Collected data entries:
(** [ksimpl] computes the projections of updated records; [kunfold] turns an
    updated record into its constructor form. *)
Ltac kunfold := cbv beta delta [set set_ncli set_intena set_if_flag set_c_proc set_gdt set_ts_ss0 set_ts_esp0
  set_ts_iomb set_cr3 set_tf_edi set_tf_esi set_tf_ebp set_tf_oesp
  set_tf_ebx set_tf_edx set_tf_ecx set_tf_eax set_tf_gs set_tf_fs set_tf_es
  set_tf_ds set_tf_trapno set_tf_err set_tf_eip set_tf_cs set_tf_eflags
  set_tf_esp set_tf_ss set_cx_edi set_cx_esi set_cx_ebx set_cx_ebp
  set_cx_eip set_p_sz set_p_pgdir set_p_kstack set_p_state set_p_pid
  set_p_parent set_p_tfp set_p_tf set_p_contextp set_p_context set_p_chan
  set_p_killed set_p_ofile set_p_cwd set_p_name set_p_containerID
  set_cm_virt set_cm_phys_start set_cm_phys_end set_cm_pid set_ct_state
  set_ct_process set_ct_schedulerHelper set_ct_done set_ct_generatedProcess
  set_ct_startAddr set_ct_used set_ct_memory set_nextpid set_initproc
  set_allocFor set_containerNum set_scheduler_log set_scheduler_history
  set_memory_log set_memory_history set_use_lock set_freelist set_f_type
  set_f_ref set_f_readable set_f_writable set_f_pipe set_f_ip set_f_off
  set_pi_data set_pi_nread set_pi_nwrite set_pi_readopen set_pi_writeopen
  set_sl_locked set_sl_pid set_i_dev set_i_inum set_i_ref set_i_lock
  set_i_valid set_i_type set_i_major set_i_minor set_i_nlink set_i_size
  set_i_addrs set_i_containerID set_sb_size set_sb_nblocks set_sb_ninodes
  set_sb_nlog set_sb_logstart set_sb_inodestart set_sb_bmapstart set_b_valid
  set_b_dirty set_b_dev set_b_blockno set_b_lock set_b_refcnt set_b_data set_b_qnext
  set_lg_start set_lg_size set_lg_outstanding set_lg_committing set_lg_dev
  set_lh_n set_lh_block set_in_buf set_in_r set_in_w set_in_e set_cn_locking set_cn_uart set_cn_shift set_id_queue set_id_disk1 set_mp_apicids set_mp_ncpu set_mp_ioapicid
  set_mp_lapic set_q_front
  set_q_rear set_k_cpu set_k_held set_k_mem set_k_kmem set_k_kpgdir
  set_k_procs set_k_pv set_k_conts set_k_files set_k_pipes set_k_icache
  set_k_sb set_k_bufs set_k_mru set_k_log set_k_disk set_k_input set_k_cons set_k_ide set_k_mp set_k_ticks
  set_k_Trace set_k_count set_k_msgQueue set_k_request set_k_out] in *.
Ltac ksimpl := cbn in *.
(** Compute the applications of the projection [f] in the goal. *)
Ltac kproj f :=
  repeat match goal with
  | |- context [f ?x] =>
      progress (let v := eval cbn in (f x) in change (f x) with v)
  end.

Lemma kst_ext (s s' : kst) :
  k_cpu s = k_cpu s' → k_held s = k_held s' → k_mem s = k_mem s' →
  k_kmem s = k_kmem s' → k_kpgdir s = k_kpgdir s' → k_procs s = k_procs s' →
  k_pv s = k_pv s' → k_conts s = k_conts s' → k_files s = k_files s' →
  k_pipes s = k_pipes s' → k_icache s = k_icache s' → k_sb s = k_sb s' →
  k_bufs s = k_bufs s' → k_mru s = k_mru s' → k_log s = k_log s' →
  k_disk s = k_disk s' → k_input s = k_input s' → k_cons s = k_cons s' → k_ide s = k_ide s' → k_mp s = k_mp s' → k_ticks s = k_ticks s' →
  k_Trace s = k_Trace s' → k_count s = k_count s' → k_msgQueue s = k_msgQueue s' →
  k_request s = k_request s' → k_out s = k_out s' →
  s = s'.
Proof. destruct s, s'; cbn; intros; subst; done. Qed.
(** Two states are equal when their (computed) fields are: leaves the fields
    on which they differ. *)
Ltac kfields := cbn [set set_k_cpu set_k_held set_k_mem set_k_kmem set_k_kpgdir set_k_procs set_k_pv set_k_conts set_k_files set_k_pipes set_k_icache set_k_sb set_k_bufs set_k_mru set_k_log set_k_disk set_k_input set_k_cons set_k_ide set_k_mp set_k_ticks set_k_Trace set_k_count set_k_msgQueue set_k_request set_k_out
  k_cpu k_held k_mem k_kmem k_kpgdir k_procs k_pv k_conts k_files k_pipes k_icache k_sb k_bufs k_mru k_log k_disk k_input k_cons k_ide k_mp k_ticks k_Trace k_count k_msgQueue k_request k_out].
Ltac kst_eq :=
  try match goal with
  | |- Done _ _ = Done _ _ => apply (f_equal2 Done); [try reflexivity |]
  | |- Switch _ = Switch _ => apply (f_equal Switch)
  | |- Panic _ _ = Panic _ _ => apply (f_equal (Panic _))
  end;
  try match goal with
  | |- @eq kst _ _ => apply kst_ext; kfields; try reflexivity
  end.

(** ** Equations for the table accessors *)

Lemma get_proc_run i x s : k_procs s !! i = Some x → get_proc i s = Done x s.
Proof. intros H. unfold get_proc. by rewrite bind_gets, H. Qed.
Lemma get_proc_bind {B} i (k : proc → K B) x s :
  k_procs s !! i = Some x → (get_proc i ≫= k) s = k x s.
Proof. intros H. by apply bind_done, get_proc_run. Qed.
Lemma upd_proc_run i g x s :
  k_procs s !! i = Some x → upd_proc i g s = Done tt (s <| k_procs ::= <[i := g x]> |>).
Proof. intros H. unfold upd_proc. by rewrite (get_proc_bind _ _ x). Qed.
Lemma upd_proc_bind {B} i g (k : unit → K B) x s :
  k_procs s !! i = Some x → (upd_proc i g ≫= k) s = k tt (s <| k_procs ::= <[i := g x]> |>).
Proof. intros H. by apply bind_done, upd_proc_run. Qed.

Lemma get_file_run i x s : k_files s !! i = Some x → get_file i s = Done x s.
Proof. intros H. unfold get_file. by rewrite bind_gets, H. Qed.
Lemma get_file_bind {B} i (k : file → K B) x s :
  k_files s !! i = Some x → (get_file i ≫= k) s = k x s.
Proof. intros H. by apply bind_done, get_file_run. Qed.
Lemma upd_file_run i g x s :
  k_files s !! i = Some x → upd_file i g s = Done tt (s <| k_files ::= <[i := g x]> |>).
Proof. intros H. unfold upd_file. by rewrite (get_file_bind _ _ x). Qed.
Lemma upd_file_bind {B} i g (k : unit → K B) x s :
  k_files s !! i = Some x → (upd_file i g ≫= k) s = k tt (s <| k_files ::= <[i := g x]> |>).
Proof. intros H. by apply bind_done, upd_file_run. Qed.

Lemma get_inode_run i x s : k_icache s !! i = Some x → get_inode i s = Done x s.
Proof. intros H. unfold get_inode. by rewrite bind_gets, H. Qed.
Lemma get_inode_bind {B} i (k : inode → K B) x s :
  k_icache s !! i = Some x → (get_inode i ≫= k) s = k x s.
Proof. intros H. by apply bind_done, get_inode_run. Qed.
Lemma upd_inode_run i g x s :
  k_icache s !! i = Some x → upd_inode i g s = Done tt (s <| k_icache ::= <[i := g x]> |>).
Proof. intros H. unfold upd_inode. by rewrite (get_inode_bind _ _ x). Qed.
Lemma upd_inode_bind {B} i g (k : unit → K B) x s :
  k_icache s !! i = Some x → (upd_inode i g ≫= k) s = k tt (s <| k_icache ::= <[i := g x]> |>).
Proof. intros H. by apply bind_done, upd_inode_run. Qed.

Lemma get_buf_run i x s : k_bufs s !! i = Some x → get_buf i s = Done x s.
Proof. intros H. unfold get_buf. by rewrite bind_gets, H. Qed.
Lemma get_buf_bind {B} i (k : buf → K B) x s :
  k_bufs s !! i = Some x → (get_buf i ≫= k) s = k x s.
Proof. intros H. by apply bind_done, get_buf_run. Qed.
Lemma upd_buf_run i g x s :
  k_bufs s !! i = Some x → upd_buf i g s = Done tt (s <| k_bufs ::= <[i := g x]> |>).
Proof. intros H. unfold upd_buf. by rewrite (get_buf_bind _ _ x). Qed.
Lemma upd_buf_bind {B} i g (k : unit → K B) x s :
  k_bufs s !! i = Some x → (upd_buf i g ≫= k) s = k tt (s <| k_bufs ::= <[i := g x]> |>).
Proof. intros H. by apply bind_done, upd_buf_run. Qed.

Lemma get_pipe_run i x s : k_pipes s !! i = Some x → get_pipe i s = Done x s.
Proof. intros H. unfold get_pipe. by rewrite bind_gets, H. Qed.
Lemma get_pipe_bind {B} i (k : pipe → K B) x s :
  k_pipes s !! i = Some x → (get_pipe i ≫= k) s = k x s.
Proof. intros H. by apply bind_done, get_pipe_run. Qed.
Lemma upd_pipe_run i g x s :
  k_pipes s !! i = Some x → upd_pipe i g s = Done tt (s <| k_pipes ::= <[i := g x]> |>).
Proof. intros H. unfold upd_pipe. by rewrite (get_pipe_bind _ _ x). Qed.
Lemma upd_pipe_bind {B} i g (k : unit → K B) x s :
  k_pipes s !! i = Some x → (upd_pipe i g ≫= k) s = k tt (s <| k_pipes ::= <[i := g x]> |>).
Proof. intros H. by apply bind_done, upd_pipe_run. Qed.

Lemma get_cont_bind {B} i (k : container → K B) x s :
  0 ≤ i → k_conts s !! Z.to_nat i = Some x → (get_cont i ≫= k) s = k x s.
Proof.
  intros Hi H. apply bind_done. unfold get_cont.
  by rewrite bind_gets, decide_True, H by done.
Qed.
Lemma upd_cont_run i g x s :
  0 ≤ i → k_conts s !! Z.to_nat i = Some x →
  upd_cont i g s = Done tt (s <| k_conts ::= <[Z.to_nat i := g x]> |>).
Proof. intros Hi H. unfold upd_cont. by rewrite (get_cont_bind _ _ x). Qed.
Lemma upd_cont_bind {B} i g (k : unit → K B) x s :
  0 ≤ i → k_conts s !! Z.to_nat i = Some x →
  (upd_cont i g ≫= k) s = k tt (s <| k_conts ::= <[Z.to_nat i := g x]> |>).
Proof. intros Hi H. by apply bind_done, upd_cont_run. Qed.
Lemma at_bind {A B} why (l : list A) i (k : A → K B) x s :
  0 ≤ i → l !! Z.to_nat i = Some x → (at_ why l i ≫= k) s = k x s.
Proof. intros Hi H. apply bind_done. unfold at_. by rewrite decide_True, H by done. Qed.
Lemma at_out {A} why (l : list A) i (s : kst) :
  ¬ (0 ≤ i < Z.of_nat (length l)) → at_ why l i s = Fault why.
Proof.
  intros Hi. unfold at_. case_decide; [| done].
  by rewrite lookup_ge_None_2 by lia.
Qed.
(* ===== verification/Kalloc.v ===== *)
(** * kalloc.c: the physical page allocator

    The free list is threaded through the free pages themselves: the first
    word of a free page holds the address of the next one.  [kmem_inv s l] says
    that walking the list from [kmem.freelist] visits exactly the pages [l]. *)
From S2P Require Import Prelude Mmu Cstring Kstate Spinlock.

(** Addresses fixed by the linker (kernel.ld) and the boot blobs. *)
Class Linker := {
  kend : Z;          (* end: first address after the kernel image *)
  kdata : Z;         (* data: start of the kernel's read/write data *)
  trapret_addr : Z;  (* trapret, forkret: code addresses *)
  forkret_addr : Z;
  cpu_ts_addr : Z    (* &cpus[0].ts *)
}.
Class LinkerOk `{Linker} : Prop := {
  kend_range : KERNBASE + EXTMEM ≤ kend < KERNBASE + PHYSTOP;
  kdata_range : KERNLINK < kdata ≤ kend;
  kdata_aligned : page_aligned kdata
}.

Section kalloc.
Context {LK : Linker}.

Definition kfree (v : Z) : K unit :=
  if (negb (u32 v mod PGSIZE =? 0) || (v <? kend) || (V2P v >=? PHYSTOP))%Z%bool
  then panic "kfree" else
  modify (λ s, s <| k_mem ::= λ m, memset m v 1 PGSIZE |>);;
  ul ← gets (λ s, use_lock (k_kmem s));
  mwhen ul (acquire LKmem);;
  modify (λ s, s <| k_mem ::= λ m, store32 m v (freelist (k_kmem s)) |>);;
  modify (λ s, s <| k_kmem ::= λ k, k <| freelist := v |> |>);;
  mwhen ul (release LKmem).

Definition kalloc : K Z :=
  ul ← gets (λ s, use_lock (k_kmem s));
  mwhen ul (acquire LKmem);;
  r ← gets (λ s, freelist (k_kmem s));
  mwhen (negb (r =? 0))
    (modify (λ s, s <| k_kmem ::= λ k, k <| freelist := load32 (k_mem s) r |> |>));;
  mwhen ul (release LKmem);;
  mret r.

Fixpoint freerange_loop (fuel : nat) (p vend : Z) : K unit :=
  match fuel with
  | O => fault "freerange: out of fuel"
  | S fuel =>
      if p + PGSIZE <=? vend then kfree p;; freerange_loop fuel (p + PGSIZE) vend
      else mret tt
  end.
Definition freerange (vstart vend : Z) : K unit :=
  let p := PGROUNDUP vstart in
  freerange_loop (S (Z.to_nat ((vend - p) / PGSIZE))) p vend.
Fixpoint allocuvm_loop (fuel : nat) (pgdir oldsz newsz a : Z) : K Z :=
  match fuel with
  | O => fault "allocuvm: out of fuel"
  | S fuel =>
      if a <? newsz then
        mem ← kalloc;
        if mem =? 0 then
          cprintf "allocuvm out of memory\n" [];;
          deallocuvm pgdir newsz oldsz;; mret 0
        else
        modify (λ s, s <| k_mem ::= λ m, memset m mem 0 PGSIZE |>);;
        r ← mappages pgdir a PGSIZE (V2P mem) (Z.lor PTE_W PTE_U);
        if r <? 0 then
          cprintf "allocuvm out of memory (2)\n" [];;
          deallocuvm pgdir newsz oldsz;; kfree mem;; mret 0
        else allocuvm_loop fuel pgdir oldsz newsz (u32 (a + PGSIZE))
      else mret newsz
  end.
Definition allocuvm (pgdir oldsz newsz : Z) : K Z :=
  if newsz >=? KERNBASE then mret 0 else
  if newsz <? oldsz then mret oldsz else
  let a := PGROUNDUP oldsz in
  allocuvm_loop (S (Z.to_nat ((newsz - a) / PGSIZE + 1))) pgdir oldsz newsz a.

Definition clearpteu (pgdir uva : Z) : K unit :=
  pte ← walkpgdir pgdir uva false;
  if pte =? 0 then panic "clearpteu" else
  e ← ld32 pte;
  st32 pte (Z.land e (u32 (Z.lnot PTE_U))).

The problem → Show the lines of the records that include the string "negb".

Answer to the exercise →
  if (negb (u32 v mod PGSIZE =? 0) || (v <? kend) || (V2P v >=? PHYSTOP))%Z%bool
  mwhen (negb (r =? 0))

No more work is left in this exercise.